== Extracted information ==

Definition delegate {S} `{Delegator.ChunkSource S} (chunk_size : Z -> Z) (now : Z) (p : nat) (aggressive : bool)
    (w : World) (s : S) (pc : PeerChunks) (rl : RequestList) (maxPieces : Z)
    : res (list Piece.Piece * World * S * PeerChunks * RequestList) :=
  d ← Delegator.delegate chunk_size now p aggressive (m_affinity rl) maxPieces (fst w) (snd w) s pc;
  let w := (Delegator.heap d, Delegator.transfer_list d) in
  match Delegator.found d with
  | [] => Ok ([], w, Delegator.source d, Delegator.peer d, rl)
  | _ :: _ =>
      '(q, pieces) ← queue_transfers (fst w) (m_queues rl) (Delegator.found d);
      k ← of_deref (mjoin (last (Delegator.found d)));
      t ← get (fst w) k;
      let rl := with_affinity (with_queues rl q) (Some (Piece.m_index (BlockTransfer.m_piece t))) in
      Ok (pieces, w, Delegator.source d, Delegator.peer d, rl)
  end.

(** The part that both kinds of stalling share. *)
Definition stall_queues (w : World) (rl : RequestList) : res (World * RequestList) :=
  w ← queue_bucket_for_all_in_queue stalled w (m_queues rl) bucket_queued;
  q ← move_all_to (m_queues rl) bucket_queued bucket_stalled;
  w ← queue_bucket_for_all_in_queue stalled w q bucket_unordered;
  q ← move_all_to q bucket_unordered bucket_stalled;
  Ok (w, with_queues rl q).

Definition stall_initial (w : World) (rl : RequestList) : res (World * RequestList) := stall_queues w rl.

Definition stall_prolonged (w : World) (rl : RequestList) : res (World * RequestList) :=
  w ← match m_transfer rl with Some k => stalled w k | None => Ok w end;
  stall_queues w rl.

Definition choked (now : Z) (rl : RequestList) : res RequestList :=
  let rl := with_choke rl now in
  e1 ← queue_empty (m_queues rl) bucket_queued;
  e2 ← (if (e1 : bool) then queue_empty (m_queues rl) bucket_unordered else Ok false);
  if (e2 : bool) then Ok rl
  else
    q ← move_all_to (m_queues rl) bucket_queued bucket_choked;
    q ← move_all_to q bucket_unordered bucket_choked;
    q ← move_all_to q bucket_stalled bucket_choked;
    e ← update_wait_for_ceil_seconds now (m_delay_remove_choked rl) timeout_remove_choked;
    Ok (with_remove_choked (with_queues rl q) e).

Definition unchoked (now : Z) (rl : RequestList) : res RequestList :=
  let rl := with_unchoke rl now in
  e ← queue_empty (m_queues rl) bucket_choked;
  if negb e then
    e ← update_wait_for_ceil_seconds now (m_delay_remove_choked rl) timeout_remove_choked;
    Ok (with_remove_choked rl e)
  else Ok (with_remove_choked rl (SchedulerEntry.erase (m_delay_remove_choked rl))).

(** [m_queues.clear(idx)]; its elements are released. *)
Definition clear_queue (w : World) (rl : RequestList) (idx : nat) : res (World * RequestList) :=
  '(w, q) ← QueueBuckets.clear release w (m_queues rl) idx;
  Ok (w, with_queues rl q).

(** The scheduler clears the entry before it calls the two slots. *)
Definition delay_remove_choked (w : World) (rl : RequestList) : res (World * RequestList) :=
  clear_queue w (with_remove_choked rl None) bucket_choked.

Definition unordered_size (rl : RequestList) : res Z := queue_size (m_queues rl) bucket_unordered.

Definition prepare_process_unordered (now : Z) (rl : RequestList) (itr : nat) : res RequestList :=
  q ← move_to (m_queues rl) bucket_queued 0 itr bucket_unordered;
  let rl := with_queues rl q in
  if is_scheduled (m_delay_process_unordered rl) then Ok rl
  else
    e ← wait_for_ceil_seconds now (m_delay_process_unordered rl) timeout_process_unordered;
    let rl := with_process_unordered rl e in
    n ← unordered_size rl;
    Ok (with_position rl n).

Definition delay_process_unordered (now : Z) (w : World) (rl : RequestList) : res (World * RequestList) :=
  let rl := with_process_unordered rl None in
  n ← unordered_size rl;
  let rl := with_position rl (Z.min (m_last_unordered_position rl) n) in
  '(w, q) ← QueueBuckets.destroy release w (m_queues rl) bucket_unordered 0 (Z.to_nat (m_last_unordered_position rl));
  let rl := with_queues rl q in
  n ← unordered_size rl;
  let rl := with_position rl n in
  if negb (n =? 0) then
    e ← wait_for_ceil_seconds now (m_delay_process_unordered rl) timeout_process_unordered;
    Ok (w, with_process_unordered rl e)
  else Ok (w, rl).

Definition skipped (w : World) (rl : RequestList) : res (World * RequestList) :=
  match m_transfer rl with
  | None => Throw internal_error
  | Some k => w ← release w k; Ok (w, with_transfer rl None)
  end.

Definition clear (w : World) (rl : RequestList) : res (World * RequestList) :=
  '(w, rl) ← (if is_downloading rl then skipped w rl else Ok (w, rl));
  '(w, rl) ← clear_queue w rl bucket_queued;
  '(w, rl) ← clear_queue w rl bucket_unordered;
  '(w, rl) ← clear_queue w rl bucket_stalled;
  clear_queue w rl bucket_choked.

(** [request_list_same_piece] *)
Definition same_piece (h : Heap) (piece : Piece.Piece) (k : nat) : res bool :=
  t ← get h k;
  Ok ((Piece.m_index piece =? Piece.m_index (BlockTransfer.m_piece t)) && (Piece.m_offset piece =? Piece.m_offset (BlockTransfer.m_piece t))).

(** What [downloading] answers: what it returns, or the exception that ends
    it, which leaves the state behind as it is then. *)
Inductive answer := Returned (wanted : bool) | Thrown (e : exn).

(** The label [downloading_error]: a transfer of no block takes the place. *)
Definition downloading_error (w : World) (p : nat) (rl : RequestList) (piece : Piece.Piece) : res (answer * World * RequestList) :=
  '(k, h) ← create_dummy (fst w) p piece;
  Ok (Returned false, (h, snd w), with_transfer rl (Some k)).

(** Takes the element out and keeps it as the current transfer. *)
Definition take_transfer (rl : RequestList) (idx itr : nat) : res (nat * RequestList) :=
  '(k, q) ← take (m_queues rl) idx itr;
  Ok (k, with_transfer (with_queues rl q) (Some k)).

===

- **Required action**
Going through the entries above, report how many lines include the string "PeerChunks". The number alone is the answer.

- **Solution to this problem**
2